She was going over in her mind what she would say to him when Mavis returned triumphantly. 'Bill Paisley knows all about it,' she said. 'Apparently Henry has been teaching a class of women British Culture and it doesn't take much imagination to see what's happened.' She looked at a scrap of paper. 'The Development of British Culture and Institutions, Lecture Hall 9. And the person to contact is the Education Officer. He's given me the number to call. If you want me to, I'll do it for you.'

Eva nodded gratefully. 'I'd only lose my temper and get agitated,' she said, 'and you're so good at organizing things.'

Mavis went back to the hall. For the next ten minutes Eva could hear her talking with increasing vehemence. Then the phone was slammed down.
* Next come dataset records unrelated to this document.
(* ===== verification/_CoqProject ===== *)
-Q . S2P
Prelude.v
GoLib.v
S3.v
Concrete.v
Codec.v
PackedRefs.v
Cue.v
PackTable.v
PackIndex.v
Storer.v
StorerSpec.v
RepoConfig.v
Refs.v
RefsSpec.v
Objects.v
ObjectsSpec.v
Writer.v
Delta.v
Segment.v
SegmentSpec.v
PackScan.v
ConcretePack.v
PackScanSpec.v
Resolver.v
ResolverSpec.v
ResolverContent.v
ResolverComplete.v
PushSpec.v
ReceivePack.v
ReceivePackSpec.v
GoText.v
Lfs.v
LfsSpec.v
LfsLocks.v
LfsLocksSpec.v
RepoFs.v
Daemon.v
DaemonSpec.v
Bundler.v
BundlerSpec.v
PackCache.v
PackCacheSpec.v
PackFetch.v
PackFetchSpec.v
GitObjects.v
Snapshot.v
ConcreteGit.v
SnapshotSpec.v
PushEvents.v
PushEventsSpec.v
PushLimit.v
Sandbox.v
Webhook.v
WebhookSpec.v
Hooks.v
HooksSpec.v
LfsHttp.v
LfsHttpSpec.v
S3Client.v
ListingCache.v
ListingCacheSpec.v
UnixMeta.v
S3Read.v
S3ReadSpec.v
S3Fs.v
S3FsSpec.v
S3PackCache.v
S3PackCacheSpec.v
'The nerve of the man,' Mavis said, storming back into the kitchen pale-faced with anger. 'First they wouldn't put me through to him and it was only when I said I was from the Library Service and wanted to speak to the Education Officer about the free supply of books that I got to him. And then it was "No comment, ma'am. I'm sorry but no comment."'

'But you did ask about Henry?' said Eva who couldn't see what the Library Service or the free supply of books could possibly have to do with her problem.

'Of course I did,' snapped Mavis. 'I said Mr Wilt had suggested I contact him about the Library Service supplying books on English Culture and that's when he clammed up.' She paused thoughtfully. 'You know I could almost swear he sounded scared.'

'Scared? Why should he be scared?'

'I don't know. It was when I mentioned the name "Wilt",' said Mavis. 'But we're going to drive out there now and find out.'

Captain Clodiak sat in Colonel Urwin's office. Unlike the other buildings at Baconheath which had been inherited from the RAF or which resembled prefabricated and sub-economic housing estates, Intelligence Headquarters was strangely at odds with the military nature of the base. It was in fact a large red-brick mansion built at the turn of the century by a retired mining engineer with a taste for theatrical Tudor, and eye to the value of black fen soil and a dislike for the icy winds that blew from Siberia. As a consequence the house had a mock baronial hall, oak-panelled walls and a highly efficient central-heating system and accorded perfectly with Colonel Urwin's sense of irony. It also set him apart from the rest of the base and lent weight to his conviction that military men were dangerous idiots and incapable of speaking E. B. White's English. What was needed was intelligence, brains as well as brawn. Captain Clodiak seemed endowed with both. Colonel Urwin listened to her account of Wilt's capture with very close interest. It was forcing him to reassess the situation. 'So you're saying that he definitely seemed uneasy right through the lecture?' he said.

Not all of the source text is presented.